Raw data:
-- -- --
(* ===== verification/AppStorage.v ===== *)
(** * AppStorage: the orchestrator over its database (internal/app/app.go, internal/storage/client.go)

    [Storage]'s tables behind the interface [App] is written against, and what
    a connection leaves in them. *)

From Stdlib Require Import ZArith Lia.
From S2P Require Import Prelude Float64 GoStrings NetIP.
From S2P Require Import Timestamps.
From S2P Require Import Storage.
From S2P Require Import ClientConfig.
From S2P Require Import Enforce.
From S2P Require Import App.

(** The clock and the outcomes the next call of the database meets; a call
    may run two statements. *)
Record answer := mkAnswer { an_now : time; an_io : option string; an_later : time; an_io' : option string }.
Definition calm (x : answer) : Prop := an_io x = None ∧ an_io' x = None.
Definition uneventful : answer := mkAnswer 0 None 0 None.

Record client_db := mkClientDB { db : Storage.Store; answers : list answer }.
Definition the_answer (d : client_db) : answer := hd uneventful (answers d).

(** A call that writes takes an answer. *)
Definition write {A} (f : Storage.Store → answer → Storage.Store * A) (d : client_db) : client_db * A :=
  let '(s, r) := f (db d) (the_answer d) in (mkClientDB s (tl (answers d)), r).

Definition ok_value {E A} (r : result E A) : option A := match r with Ok x => Some x | Err _ => None end.

Definition to_row (r : App.Receipt) : Storage.Receipt time :=
  Storage.mkReceipt (r_ID r) (r_NodeID r) (r_SessionID r) (AmountDero r) (TxID r) (r_At r).
Definition of_row (r : Storage.Receipt time) : App.Receipt :=
  mkReceipt (Storage.r_ID r) (Storage.r_NodeID r) (Storage.r_SessionID r) (Storage.AmountDero r) (Storage.TxID r)
    (Storage.At r).

#[export] Instance sqlite_store `{SortSlice, GoArch} : ClientStore client_db := {
  AvgLatency d id k := ok_value (Storage.AvgLatency (db d) id k (an_io (the_answer d)));
  GetTrust d id := fst <$> ok_value (Storage.GetTrust (db d) id (an_io (the_answer d)));
  RecordLatency d id rtt :=
    (write (fun s x => Storage.RecordLatency s id rtt (an_now x) (an_later x) (an_io x) (an_io' x)) d).1;
  AddConnection d id :=
    let '(d, r) := write (fun s x => Storage.AddConnection s id (an_now x) (an_io x)) d in (d, ok_value r);
  EndConnection d id rx tx := (write (fun s x => Storage.EndConnection s id rx tx (an_now x) (an_io x)) d).1;
  SetSession d k v := (write (fun s x => Storage.SetSession s k v (an_io x)) d).1;
  ClearSession d := (write (fun s x => Storage.ClearSession s (an_io x)) d).1;
  SaveReceipt d r := write (fun s x => Storage.SaveReceipt s (to_row r) (an_io x)) d;
  ListReceipts d k := map of_row <$> ok_value (Storage.ListReceipts (db d) k (an_io (the_answer d)))
}.

(** ** What the orchestrator does to its database, whatever it is *)

Section calls.
Context {G E S W : Type} `{EngineLaws G, EnforcerLaws E, ClientStore S, IPv6, NameService, SortSlice}.
Implicit Types a : App G E S W.

Definition probed (st : S) (id : string) (rtt : option duration) : S :=
  match rtt with Some rtt => RecordLatency st id rtt | None => st end.

Lemma connect_store a id i a' : Connect a id i = (a', Ok tt) →
  ∃ n rtt, node a' = Some n ∧ connID a' = default 0 (AddConnection (probed (store a) (NodeID n) rtt) (NodeID n)).2
  ∧ store a' = SetSession (SetSession (AddConnection (probed (store a) (NodeID n) rtt) (NodeID n)).1
                             "current_node" (NodeID n)) "current_session" (SessionID (sess a')).
Proof.
  unfold Connect. destruct (node a) eqn:En; [done|]. destruct (engine a) as [g|]; [|done].
  destruct (pick a id) as [n|]; [|done]. unfold ProbeLatency.
  set (rtt := io_dial i _ _).
  assert ((match rtt with None => (a, None) | Some rtt => (set_store a (RecordLatency (store a) (NodeID n) rtt), Some rtt) end)
    = (set_store a (probed (store a) (NodeID n) rtt), rtt)) as ->
    by (destruct rtt; [done | by destruct a]).
  set (a1 := set_store a _).
  set (n1 := match rtt with Some rtt => set_latency n (ms_of rtt) | None => n end).
  assert (NodeID n1 = NodeID n) as Hn1 by (unfold n1; by destruct rtt).
  destruct (genPrivateKey (io_key i)); [|done]. destruct (eng_Start g _) as [g' [[]|x]]; [|done].
  destruct (applyEnforcement _ n1) as [a2 [[]|x]] eqn:Ee; [|done].
  apply enforcement_frame in Ee as [Hs _]. unfold same_but_enforcer in Hs. intros [= <-].
  assert (store a2 = probed (store a) (NodeID n1) rtt) as Hst by (rewrite Hs, Hn1; done).
  exists n1, rtt. unfold record_connection. rewrite Hst.
  destruct (AddConnection (probed (store a) (NodeID n1) rtt) (NodeID n1)) as [st1 id1]. done.
Qed.

Lemma disconnect_store a a' : Disconnect a = (a', Ok tt) →
  let bytes := match engine a with Some g => eng_Bytes g | None => (0, 0) end in
  store a' = ClearSession (if connID a =? 0 then store a else EndConnection (store a) (connID a) bytes.1 bytes.2).
Proof.
  unfold Disconnect. destruct (node a) as [n|]; [|done].
  destruct (match engine a with Some g => eng_Bytes g | None => (0, 0) end) as [rx tx].
  destruct (stop_engine a) as [a1 [[]|e]] eqn:E1; [|done]. apply stop_frame in E1 as (E1 & _).
  destruct (ClearEnforcement a1) as [a2 rc] eqn:E2. apply clear_frame in E2 as [E2 _].
  unfold same_but_enforcer in E2. intros [= <-]. cbn.
  assert (store a2 = store a ∧ connID a2 = connID a) as [Hs Hi] by (rewrite E2, E1; done).
  destruct rc; cbn; by rewrite Hs, Hi.
Qed.
End calls.

(** ** The rows of a connection *)

Section rows.
Context `{SortSlice, GoArch}.
Implicit Types d : client_db.

Lemma calm_answer d : Forall calm (answers d) → calm (the_answer d) ∧ Forall calm (tl (answers d)).
Proof. intros Hc. unfold the_answer. by destruct Hc as [|x l Hx Hl]. Qed.

Lemma ready_statement s t : Storage.usable s →
  t ∈ ["saved_nodes"; "latency_history"; "local_trust"; "settings"; "session_state"; "connection_history"; "receipts"] →
  statement_error s t None = None.
Proof.
  intros Hu Ht. unfold Storage.usable in Hu. rewrite Forall_forall in Hu. cbn. by rewrite decide_True by auto.
Qed.

(** Tables that are there and no failure to come: every call goes through. *)
Record ready d : Prop := { rd_usable : Storage.usable (db d); rd_calm : Forall calm (answers d) }.

(** What none of the calls of a connection touches. *)
Record kept d d' : Prop := {
  kp_nodes : saved_nodes (db d') = saved_nodes (db d);
  kp_receipts : receipts (db d') = receipts (db d);
  kp_settings : settings (db d') = settings (db d);
  kp_trust : local_trust (db d') = local_trust (db d)
}.

Lemma probed_row d id rtt : ready d →
  let d' := probed d id rtt in
  ready d' ∧ kept d d' ∧ connection_history (db d') = connection_history (db d)
  ∧ conn_seq (db d') = conn_seq (db d).
Proof.
  intros [Hu Hc]. destruct rtt as [rtt|]; [|by repeat split].
  destruct (calm_answer d Hc) as [[Hi Hi'] Ht]. cbn. unfold write, Storage.RecordLatency.
  rewrite Hi, Hi', ready_statement by (done || set_solver). cbn. by repeat split.
Qed.

Lemma added_row d id : ready d →
  let x := AddConnection d id in
  ready x.1 ∧ kept d x.1 ∧ x.2 = Some (conn_seq (db d) + 1)
  ∧ ∃ t, connection_history (db x.1) = connection_history (db d) ++ [mkConn (conn_seq (db d) + 1) id t None 0 0].
Proof.
  intros [Hu Hc]. destruct (calm_answer d Hc) as [[Hi _] Ht]. cbn. unfold write, Storage.AddConnection.
  rewrite Hi, ready_statement by (done || set_solver). cbn. repeat split; try done. by eexists.
Qed.

Lemma session_row d k v : ready d →
  let d' := SetSession d k v in
  ready d' ∧ kept d d' ∧ connection_history (db d') = connection_history (db d)
  ∧ session_state (db d') = <[k := v]> (session_state (db d)).
Proof.
  intros [Hu Hc]. destruct (calm_answer d Hc) as [[Hi _] Ht]. cbn. unfold write, Storage.SetSession.
  rewrite Hi, ready_statement by (done || set_solver). cbn. by repeat split.
Qed.

Lemma ended_row d id rx tx : ready d →
  let d' := EndConnection d id rx tx in
  ready d' ∧ kept d d'
  ∧ ∃ t, connection_history (db d') = map (end_row id rx tx t) (connection_history (db d)).
Proof.
  intros [Hu Hc]. destruct (calm_answer d Hc) as [[Hi _] Ht]. cbn. unfold write, Storage.EndConnection.
  rewrite Hi, ready_statement by (done || set_solver). cbn. repeat split; try done. by eexists.
Qed.

Lemma cleared_rows d : ready d →
  let d' := ClearSession d in
  ready d' ∧ kept d d' ∧ connection_history (db d') = connection_history (db d) ∧ session_state (db d') = ∅.
Proof.
  intros [Hu Hc]. destruct (calm_answer d Hc) as [[Hi _] Ht]. cbn. unfold write, Storage.ClearSession.
  rewrite Hi, ready_statement by (done || set_solver). cbn. by repeat split.
Qed.

Lemma kept_trans d1 d2 d3 : kept d1 d2 → kept d2 d3 → kept d1 d3.
Proof. intros [] []. split; congruence. Qed.

(** Ending the newest row leaves the older ones. *)
Lemma end_newest s r rx tx t : ids_wf s → cn_id r = conn_seq s + 1 →
  map (end_row (cn_id r) rx tx t) (connection_history s ++ [r])
  = connection_history s ++ [mkConn (cn_id r) (cn_node r) (cn_started r) (Some t) rx tx].
Proof.
  intros [_ Hids] Hr. rewrite map_app. f_equal.
  - rewrite <- (map_id (connection_history s)) at 2. apply map_ext_in. intros x Hx%list_elem_of_In.
    rewrite Forall_forall in Hids. specialize (Hids x Hx). unfold end_row.
    by rewrite (proj2 (Z.eqb_neq _ _)) by lia.
  - cbn. unfold end_row. by rewrite Z.eqb_refl.
Qed.
End rows.

(** ** Properties *)

(** C35: the history has every connection, with its traffic.  On a database this
    program created and opened, while no statement fails, a successful Connect
    stores the node and the session for a restart to find, and the Disconnect
    that follows clears them and leaves exactly one more row of history: a new
    id, that node, closed, and the byte counts the engine reported at the end.
    Nodes, receipts, settings and trust are untouched. *)
Theorem history_records_sessions {G E W} `{EngineLaws G, EnforcerLaws E, IPv6, NameService, SortSlice, GoArch}
  (a a1 a2 : App G E client_db W) id i :
  let d := store a in
  rtc db_step empty_db (db d) → version (db d) = Some SchemaVersion → Forall calm (answers d) →
  Connect a id i = (a1, Ok tt) → Disconnect a1 = (a2, Ok tt) →
  let bytes := match engine a1 with Some g => eng_Bytes g | None => (0, 0) end in
  ∃ n t0 t1, node a1 = Some n
  ∧ GetSession (db (store a1)) "current_node" None = Ok (NodeID n)
  ∧ GetSession (db (store a1)) "current_session" None = Ok (SessionID (sess a1))
  ∧ session_state (db (store a2)) = ∅
  ∧ connection_history (db (store a2))
    = connection_history (db d) ++ [mkConn (connID a1) (NodeID n) t0 (Some t1) bytes.1 bytes.2]
  ∧ (∀ r, r ∈ connection_history (db d) → cn_id r ≠ connID a1)
  ∧ kept d (store a2).
Proof.
  intros d Hs Hv Hc Hcon Hdis bytes.
  assert (ready d) as Hr by (split; [apply complete_usable; [by apply db_steps_wf | done] | done]).
  pose proof (db_steps_ids _ Hs) as Hids.
  apply connect_store in Hcon as (n & rtt & Hn & Hid & Hst). apply disconnect_store in Hdis. cbv zeta in Hdis.
  fold bytes in Hdis. fold d in Hid, Hst.
  destruct (probed_row d (NodeID n) rtt Hr) as (R1 & K1 & C1 & Q1). set (d1 := probed d (NodeID n) rtt) in *.
  destruct (added_row d1 (NodeID n) R1) as (R2 & K2 & I2 & t0 & C2).
  set (d2 := (AddConnection d1 (NodeID n)).1) in *.
  destruct (session_row d2 "current_node" (NodeID n) R2) as (R3 & K3 & C3 & S3).
  set (d3 := SetSession d2 "current_node" (NodeID n)) in *.
  destruct (session_row d3 "current_session" (SessionID (sess a1)) R3) as (R4 & K4 & C4 & S4).
  rewrite <- Hst in R4, K4, C4, S4.
  rewrite I2, Q1 in Hid. cbn in Hid. rewrite Q1 in C2.
  assert (connID a1 =? 0 = false) as Hz by (apply Z.eqb_neq; destruct Hids; lia). rewrite Hz in Hdis.
  destruct (ended_row (store a1) (connID a1) bytes.1 bytes.2 R4) as (R5 & K5 & t1 & C5).
  set (d5 := EndConnection (store a1) _ _ _) in *.
  destruct (cleared_rows d5 R5) as (R6 & K6 & C6 & S6). rewrite <- Hdis in R6, K6, C6, S6.
  exists n, t0, t1. split; [done|].
  assert (∀ k, GetSession (db (store a1)) k None = Ok (default "" (session_state (db (store a1)) !! k))) as Hget.
  { intros k. unfold GetSession. rewrite ready_statement by (apply R4 || set_solver). done. }
  split; [rewrite Hget, S4, S3, lookup_insert_ne, lookup_insert_eq by done; done|].
  split; [by rewrite Hget, S4, lookup_insert_eq|]. split; [done|]. split; [|split].
  - rewrite C6, C5, C4, C3, C2, C1, Hid.
    exact (end_newest (db d) (mkConn (conn_seq (db d) + 1) (NodeID n) t0 None 0 0) _ _ _ Hids eq_refl).
  - intros r Hin Hx. destruct Hids as [_ Hids]. rewrite Forall_forall in Hids. specialize (Hids r Hin). lia.
  - do 5 (eapply kept_trans; [eassumption|]). done.
Qed.

(** ** Witnesses and examples *)

#[local] Existing Instances stable_sort amd64 no_ipv6 App.demo_engine App.demo_engine_laws App.demo_names
  App.demo_os_enforcer App.demo_os_enforcer_laws.

Definition demo_client : App bool (osEnforcer machine) client_db unit :=
  set_enforcer (New DefaultClientConfig (mkClientDB Storage.demo_db [mkAnswer noon None noon None])
    (Some false) (Ok demo_nodes)) (Some (demo_enforcer true)).
Definition demo_up := Connect demo_client "n1" demo_io.
Definition demo_down := Disconnect demo_up.1.

Lemma history_records_sessions_witness :
  ∃ t0 t1, connection_history (db (store demo_down.1)) = [mkConn 1 "n1" t0 (Some t1) 7 9].
Proof.
  assert (rtc db_step empty_db (db (store demo_client))) as Hs
    by (apply rtc_once; exact (step_open empty_db [])).
  assert (version (db (store demo_client)) = Some SchemaVersion) as Hv by (vm_compute; reflexivity).
  assert (Forall calm (answers (store demo_client))) as Hc by (repeat constructor).
  assert (Connect demo_client "n1" demo_io = (demo_up.1, Ok tt)) as Hcon by (vm_compute; reflexivity).
  assert (Disconnect demo_up.1 = (demo_down.1, Ok tt)) as Hdis by (vm_compute; reflexivity).
  destruct (history_records_sessions demo_client _ _ "n1" demo_io Hs Hv Hc Hcon Hdis)
    as (n & t0 & t1 & Hn & _ & _ & _ & Hh & _).
  exists t0, t1. rewrite Hh.
  assert (NodeID <$> node demo_up.1 = Some "n1") as Hid by (vm_compute; reflexivity).
  rewrite Hn in Hid. injection Hid as ->. vm_compute. reflexivity.
Defined.

(** Two payments half a second apart: the one shown as the last is the first. *)
Example last_payment_is_the_older :
  let a1 := (ConfirmPayment demo_client f_half "tx-1" "1" noon).1 in
  let a2 := (ConfirmPayment a1 f_half "tx-2" "2" (noon + 500000000)).1 in
  LastTxID (Payment a2 (noon + second)) = "tx-1".
Proof. vm_compute. reflexivity. Qed.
-- -- --
In the data above, retype exactly and only the lines between the one holding "(write (fun s x => Storage.RecordLatency" and the one holding "Definition probed (st", inclusive.

Output of the exercise:
    (write (fun s x => Storage.RecordLatency s id rtt (an_now x) (an_later x) (an_io x) (an_io' x)) d).1;
  AddConnection d id :=
    let '(d, r) := write (fun s x => Storage.AddConnection s id (an_now x) (an_io x)) d in (d, ok_value r);
  EndConnection d id rx tx := (write (fun s x => Storage.EndConnection s id rx tx (an_now x) (an_io x)) d).1;
  SetSession d k v := (write (fun s x => Storage.SetSession s k v (an_io x)) d).1;
  ClearSession d := (write (fun s x => Storage.ClearSession s (an_io x)) d).1;
  SaveReceipt d r := write (fun s x => Storage.SaveReceipt s (to_row r) (an_io x)) d;
  ListReceipts d k := map of_row <$> ok_value (Storage.ListReceipts (db d) k (an_io (the_answer d)))
}.

(** ** What the orchestrator does to its database, whatever it is *)

Section calls.
Context {G E S W : Type} `{EngineLaws G, EnforcerLaws E, ClientStore S, IPv6, NameService, SortSlice}.
Implicit Types a : App G E S W.

Definition probed (st : S) (id : string) (rtt : option duration) : S :=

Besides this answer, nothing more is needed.